DOT wrote:Mamba42 wrote:Jaydubb wrote:By the way.. this tweet will knock your panties off.. Many fans (mostly Dallas fans) were complaining earlier in the year that the eagles received so much help from the refs. Well.. this says that’s not true.. In fact, Dallas received the most game altering calls in the NFL and the eagles received the least game altering calls in the NFL in 2023.
?s=20
His original tweet didn't have Dallas first or Philly last. I am confused on methodology though. He doesn't seem to describe what it is in this thread. Do you know what the methodology is? What is a "game altering call"? Does it measure missed calls? Does it measure incorrect calls? That's really where it matters a lot, IMO. Nobody really cares if the refs are making good calls down the stretch, that isn't a problem and it seems that what is being measured here as far as I can tell.
I believe it looks at the win probability on like, ESPN or something, and then takes the plays where it shifted by at least 5%
Meaning, if a team had an 80% chance to win, and then the next play there was a penalty which caused the win probability to go to 85%, that's a game-altering call
I can tell you why there's so many for the Jags, it's cause we were DPI hunting for a lot of the year. Too many throws were just "f*ck it, Calvin's down there somewhere, hopefully the ref calls DPI", which is why Ridley had the most DPI called against him in the league but a sub-56% catch%.

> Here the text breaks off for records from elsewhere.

(** X26.  The transport loop is entered only after authorization has
    succeeded, and then with a server whose calendar and tasks clients are
    both set; when authorization fails the failure is the outcome of
    [startServer] and the loop is never entered. *)
Theorem server_starts_only_authorized env version p :
  (∀ e p', authorize env p = (inl e, p') → startServer env version p = (inl e, p')) ∧
  (∀ client p', authorize env p = (inr client, p') →
     ∃ server, startServer env version p = serve server p'
       ∧ initialize env p = (inr server, p')
       ∧ is_Some (calendar server) ∧ is_Some (tasks server)).
Proof.
  split.
  - intros e p' Ha. unfold startServer, initialize, io_bind. by rewrite Ha.
  - intros client p' Ha. eexists. unfold startServer, initialize, io_bind. rewrite Ha.
    split; [reflexivity|]. split; [reflexivity|]. split; by eexists.
Qed.
End CommandLine.

(** * The further properties on sample values *)

Lemma default_identifiers_witness : ut_tasklistId complete_t1 = "@default".
Proof.
  destruct (default_identifiers (zod := sample_zod)
              [("taskId", JStr "t1"); ("status", JStr "completed")])
    as (_ & _ & _ & _ & _ & _ & _ & _ & _ & Hupdate & _).
  apply Hupdate. vm_compute. reflexivity.
Defined.

Lemma page_size_bounds_witness : (1 ≤ 50 ≤ 100)%Z.
Proof.
  apply (proj2 (proj2 (proj2 (page_size_bounds (zod := sample_zod))))
           (Some (JObj [("maxResults", JNum (50 # 1))]))
           {| lt_tasklistId := "@default"; lt_showCompleted := None; lt_showDeleted := None;
              lt_maxResults := Some 50%Z; lt_dueMin := None; lt_dueMax := None |} 50%Z).
  - vm_compute. reflexivity.
  - reflexivity.
Defined.

Lemma search_input_never_empty_witness :
  se_calendarIds search_a_b ≠ [] ∧ se_query search_a_b ≠ "".
Proof.
  apply (proj1 (search_input_never_empty (zod := sample_zod))
           (Some (JObj [("calendarIds", JArr [JStr "a"; JStr "b"]);
                        ("query", JStr "standup")]))).
  vm_compute. reflexivity.
Defined.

Ah, ok, thanks for the explanation! That makes sense. So this really isn't a measure of favoritism or something like that, then. It doesn't tell us whether the refs made good calls or bad calls (or missed calls) during games, which I think is the point JayDubb was trying to make.
On your Jaguars point, that is pretty interesting too. I think that's actually a smart play if you have like 3rd and long (just chuck it up and see if you can get a pass interference). If they were doing it frequently, though, that would be annoying. Time for a better game plan.